1756-05-03, de Voltaire [François Marie Arouet] à Charles Augustin Feriol, comte d'Argental.

Tiriot me mande mon divin ange que vous avez été content de L'édition de mes sermons, que ma morale vous a plu, que les notes ont eu votre approbation.
Mais vous saviez alors l'affront qu'on venait de faire au père de l'église des sages, à Baile: on venait de le traitter comme le père Berruier, et comme la cristiade; on l'associait à l'évêque de Troye, on brûlait tout, et ancien et nouveau testament, et mandements et philosofie. Cette capilotade est assez singulière, et le discours de Mr Goli peu courtois pour le philosofe de Roterdam. Mon mauvais ange voulut que précisément dans ce temps là, il se soit glissé au bout de mon petit caréme une note sur Baile qui devient tout juste la satire d'un jugement que j'ignorais, et du discours éloquent de Mr Joli de Fleuri que je n'avais pu deviner. Je n'ay été informé que par les gazettes de l'arrest contre l'écriture sainte et contre Baile. J'ay écrit aussitôt à Tiriot l'éditeur. Je l'ay prié de réformer ma scandaleuse notte, faitte si innocemment. Je ne veux pas êtré brûlé avec la bible; à moy n'apartient tant d'honneur. Il est certain qu'il y a deux ou trois petits mots qui doivent déplaire baucoup à mr Joli de Fleuri. Que ceux qui se déchaînent contre Baile apprennent de lui à raisonner et à être modérez, et à la fin de la note, c'est qu'ils sont injustes. Encor une fois je ne pouvais deviner que des hommes qui raisonnent, qui sont modérez et justes, traitassent Baile comme ils l'ont fait, mais je ne dois par le leur dire. Vous venez toujours à mon secours mon ange, mais en est il temps? et Tiriot n'a t'il pas déjà fait imprimer ma bévue? Je vous supplierais aussi de ne pas permettre qu'on gâte ce vers l'empereur ne peut rien sans ses chers électeurs. Le mot de cher est celui dont il se sert en leur écrivant, ce sont ces mots propres et caractéristiques qui font le mérite d'un vers. Qu'avec ses électeurs est dur et faible. Je voudrais bien n'être ny brûlé ny mutilé.

Je mérite ces grâces de vous puisque je vous fais faire deux tragédies à la fois sous mes yeux. La première est ce Botoniate, ce Nicéphore que le conseiller génevois racomode. La seconde est Alceste à laquelle votre très humble servante ma nièce travaille tout doucement. Il ne reste plus que moy, mais je vous ay déjà dit qu'il me fallait du temps, de la santé et flatus divinus.
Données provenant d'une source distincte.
Definition paused_by (k : batch) : bool := match k with BPause => true | _ => false end.

Record sinv w : Prop := {
  si_addr a c : w_consumers w !! a = Some c → (a < w_next w)%nat;
  si_told lid : told (w_out w) lid ≠ None → ∃ a c, w_consumers w !! a = Some c ∧ c_localId c = lid;
  si_keys k : k ≠ BClose → NoDup (map_keys (waiting k w));
  si_entries k id a : k ≠ BClose → (id, a) ∈ waiting k w → ∃ c, w_consumers w !! a = Some c ∧ c_id c = id;
  si_waiting k a c : k ≠ BClose → w_consumers w !! a = Some c → c_closed c = false → a ∈ (waiting k w).*2 →
    c_paused c = paused_by k;
  si_sync a c : w_consumers w !! a = Some c → c_closed c = false → a ∉ (waiting BPause w).*2 → a ∉ (waiting BResume w).*2 →
    default false (told (w_out w) (c_localId c)) = c_paused c;
}.

(** ** Steps that tell the handler nothing and wake no consumer *)

(** A consumer may only be closed. *)
Definition only_closed (c c' : Consumer) : Prop :=
  c_id c' = c_id c ∧ c_localId c' = c_localId c ∧ (c_closed c' = true ∨ (c_closed c' = c_closed c ∧ c_paused c' = c_paused c)).

Record neutral w w' : Prop := {
  ne_next : (w_next w <= w_next w')%nat;
  ne_told lid : told (w_out w') lid = told (w_out w) lid;
  ne_waiting k : k ≠ BClose → waiting k w' = waiting k w;
  ne_back a c' : w_consumers w' !! a = Some c' → ∃ c, w_consumers w !! a = Some c ∧ only_closed c c';
  ne_forth a c : w_consumers w !! a = Some c → ∃ c', w_consumers w' !! a = Some c' ∧ only_closed c c';
}.

Lemma only_closed_refl c : only_closed c c.
Proof. by split_and!; auto. Qed.
Lemma only_closed_trans c1 c2 c3 : only_closed c1 c2 → only_closed c2 c3 → only_closed c1 c3.
Proof.
  intros (? & ? & Ha) (? & ? & Hb). split_and!; [congruence..|]. destruct Hb as [?|[E1 E2]]; [by left|].
  destruct Ha as [?|[? ?]]; [left|right]; [congruence|split; congruence].
Qed.

#[export] Instance neutral_refl : Reflexive neutral.
Proof. intros w. split; try done; eauto using only_closed_refl. Qed.
#[export] Instance neutral_trans : Transitive neutral.
Proof.
  intros w1 w2 w3 [A1 A2 A3 A4 A5] [B1 B2 B3 B4 B5]. split.
  - lia.
  - intros lid. by rewrite B2.
  - intros k Hk. by rewrite B3, A3.
  - intros a c' Hc. destruct (B4 a c' Hc) as (c2 & H2 & O2). destruct (A4 a c2 H2) as (c1 & H1' & O1).
    eauto using only_closed_trans.
  - intros a c Hc. destruct (A5 a c Hc) as (c2 & H2 & O2). destruct (B5 a c2 H2) as (c3 & H3 & O3).
    eauto using only_closed_trans.
Qed.

Lemma neutral_intro w w' o : (w_next w <= w_next w')%nat → w_out w' = w_out w ++ o → Forall silent o →
  (∀ k, k ≠ BClose → waiting k w' = waiting k w) → w_consumers w' = w_consumers w → neutral w w'.
Proof.
  intros Hn Ho Hs Hw Hc. split; try done.
  - intros lid. rewrite Ho. by apply told_silent.
  - rewrite Hc. eauto using only_closed_refl.
  - rewrite Hc. eauto using only_closed_refl.
Qed.

Lemma neutral_unique w w' : neutral w w' → unique w → unique w'.
Proof.
  intros Hn Hu a b c d Hc Hd Hne. destruct (ne_back _ _ Hn _ _ Hc) as (c0 & Hc0 & E1 & E2 & _).
  destruct (ne_back _ _ Hn _ _ Hd) as (d0 & Hd0 & E3 & E4 & _). rewrite E1, E2, E3, E4. by apply (Hu a b).
Qed.

Lemma neutral_back_unique w w' : neutral w w' → unique w' → unique w.
Proof.
  intros Hn Hu a b c d Hca Hdb Hne. destruct (ne_forth _ _ Hn a c Hca) as (c' & Hc' & E1 & E2 & _).
  destruct (ne_forth _ _ Hn b d Hdb) as (d' & Hd' & E3 & E4 & _). rewrite <-E1, <-E2, <-E3, <-E4. by apply (Hu a b).
Qed.

Lemma neutral_sinv w w' : neutral w w' → sinv w → sinv w'.
Proof.
  intros Hn [S1 S2 S3 S4 S5 S6]. pose proof Hn as [Hnx Ht Hw Hb Hf]. split.
  - intros a c' Hc. destruct (Hb a c' Hc) as (c & Hc0 & _). specialize (S1 a c Hc0). lia.
  - intros lid. rewrite Ht. intros (a & c & Hc & <-)%S2. destruct (Hf a c Hc) as (c' & Hc' & _ & El & _). eauto.
  - intros k Hk. rewrite Hw by done. auto.
  - intros k id a Hk. rewrite Hw by done. intros (c & Hc & <-)%S4; [|done].
    destruct (Hf a c Hc) as (c' & Hc' & Ei & _). eauto.
  - intros k a c' Hk Hc Hcl. rewrite Hw by done. intros Ha. destruct (Hb a c' Hc) as (c & Hc0 & _ & _ & [?|[E1 E2]]); [congruence|].
    rewrite E2. eapply S5; eauto; congruence.
  - intros a c' Hc Hcl. rewrite !Hw by done. intros Ha1 Ha2. destruct (Hb a c' Hc) as (c & Hc0 & _ & El & [?|[E1 E2]]); [congruence|].
    rewrite Ht, El, E2. apply (S6 a c); [done|congruence|done..].
Qed.

Lemma neutral_foldl {A} (f : World → A → World) l w : (∀ w x, neutral w (f w x)) → neutral w (foldl f w l).
Proof. intros Hf. revert w. induction l as [|x l IH]; intros w; [reflexivity|]. cbn. etransitivity; [apply Hf|apply IH]. Qed.

Lemma emit_neutral w o : Forall silent o → neutral w (emit o w).
Proof. intros Ho. by apply (neutral_intro _ _ o). Qed.
Lemma push_neutral w j : neutral w (push j w).
Proof. apply (neutral_intro _ _ []); try done. cbn. by rewrite app_nil_r. Qed.
Lemma schedule_neutral w m : neutral w (schedule m w).
Proof. apply (neutral_intro _ _ []); try done. cbn. by rewrite app_nil_r. Qed.
Lemma transport_neutral w f : (∀ t k, k ≠ BClose → pd_consumers (get_pending k (f t)) = pd_consumers (get_pending k t)) →
  neutral w (on_transport f w).
Proof. intros Hf. apply (neutral_intro _ _ []); try done; [cbn; by rewrite app_nil_r|]. intros k Hk. unfold waiting. cbn. by apply Hf. Qed.

(** Changes of the other fields. *)
Ltac neutral_field := apply (neutral_intro _ _ []); try done; cbn; by rewrite ?app_nil_r.

(** Peels one primitive step at a time off the later world. *)
Ltac neutral_step :=
  lazymatch goal with
  | |- neutral ?w ?w => reflexivity
  | |- neutral _ (id _) => unfold id
  | |- neutral _ (emit _ ?w) => transitivity w; [|apply emit_neutral; first [apply silent_map; done | repeat constructor; done]]
  | |- neutral _ (ask _ ?w) => transitivity w; [|apply emit_neutral; repeat constructor; done]
  | |- neutral _ (push _ ?w) => transitivity w; [|apply push_neutral]
  | |- neutral _ (schedule _ ?w) => transitivity w; [|apply schedule_neutral]
  | |- neutral _ (on_transport _ ?w) => transitivity w; [|apply transport_neutral; by intros ? []]
  | |- neutral _ (set_w_tracks _ ?w) => transitivity w; [|neutral_field]
  | |- neutral _ (set_w_producers _ ?w) => transitivity w; [|neutral_field]
  | |- neutral _ (set_w_dataProducers _ ?w) => transitivity w; [|neutral_field]
  | |- neutral _ (set_w_dataConsumers _ ?w) => transitivity w; [|neutral_field]
  | |- neutral _ (set_w_promises _ ?w) => transitivity w; [|neutral_field]
  | |- neutral _ (set_w_detached _ ?w) => transitivity w; [|neutral_field]
  | |- neutral _ (set_w_running _ ?w) => transitivity w; [|neutral_field]
  | |- neutral _ (set_w_queue _ ?w) => transitivity w; [|neutral_field]
  | |- neutral _ (set_w_micro _ ?w) => transitivity w; [|neutral_field]
  end.
Ltac neutral := repeat neutral_step.

Lemma on_producer_neutral a call w : neutral w (on_producer a call w).
Proof.
  unfold on_producer. destruct (w_producers w !! a) as [p0|]; [|reflexivity]. destruct (producer_call _ _ _) as [[h p] es].
  etransitivity; [|apply neutral_foldl]; [neutral|]. intros w1 e. unfold handleProducer, producer_on_close.
  repeat case_match; neutral.
Qed.

Lemma on_dataProducer_neutral a e w : neutral w (on_dataProducer a e w).
Proof.
  unfold on_dataProducer. destruct (w_dataProducers w !! a) as [d0|]; [|reflexivity].
  destruct (DataProducer.handleDataChannel _ _) as [[d es]|]; [|reflexivity].
  etransitivity; [|apply neutral_foldl]; [neutral|]. intros w1 x. unfold handleDataProducer. repeat case_match; neutral.
Qed.

Lemma on_dataConsumer_neutral a e w : neutral w (on_dataConsumer a e w).
Proof.
  unfold on_dataConsumer. destruct (w_dataConsumers w !! a) as [d0|]; [|reflexivity].
  destruct (DataConsumer.handleDataChannel _ _) as [[d es]|]; [|reflexivity].
  etransitivity; [|apply neutral_foldl]; [neutral|]. intros w1 x. unfold handleDataConsumer. repeat case_match; neutral.
Qed.

Lemma batch_neutral k w : neutral w (batchPendingConsumers k w).
Proof. unfold batchPendingConsumers. neutral. apply transport_neutral. intros t k' Hk. by destruct k, k'. Qed.
Lemma create_neutral w : neutral w (createPendingConsumers w).
Proof. unfold createPendingConsumers. neutral. Qed.

Lemma microtask_neutral m w : neutral w (run_microtask m w).
Proof.
  destruct m as [|k| |k|a r ok|t o e]; cbn [run_microtask].
  - repeat case_match; [reflexivity..|apply create_neutral].
  - repeat case_match; [reflexivity..|apply batch_neutral].
  - assert (neutral w (on_transport (set_tr_consumerCreationInProgress false) w)) as Hn by neutral.
    cbv zeta. case_match; [done|]. etransitivity; [exact Hn|apply create_neutral].
  - assert (neutral w (on_transport (set_inProgress k false) w)) as Hn
      by (apply transport_neutral; intros t k' Hk; by destruct k, k').
    cbv zeta. case_match; [done|]. etransitivity; [exact Hn|apply batch_neutral].
  - repeat case_match; neutral.
  - destruct (pr_stopTracks o); neutral.
Qed.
J'attends le moment de la grâce. Si mon état continue, je serai un juste à qui la grâce aura manqué. Je ne peux d'ailleurs songer àprésent qu'à Port Mahon. Je me flatte que vous aprendrez bientôt la réduction de toutte l'ile. Ce sera là un beau coup de téâtre, un beau dénouement. Mais en vérité il est plus aisé de prendre Minorque que de faire une bonne tragédie à mon âge. Je ne connais plus les acteurs. Je suis loin de vous. Les sujets sont épuisez et moy aussi. Il n'y a que le cœur qui soit inépuisable. Je voudrais bien que les talents fussent comme l'amitié, qu'ils augmentassent avec les années. Adieu, mille tendres respects à tous les anges.

V.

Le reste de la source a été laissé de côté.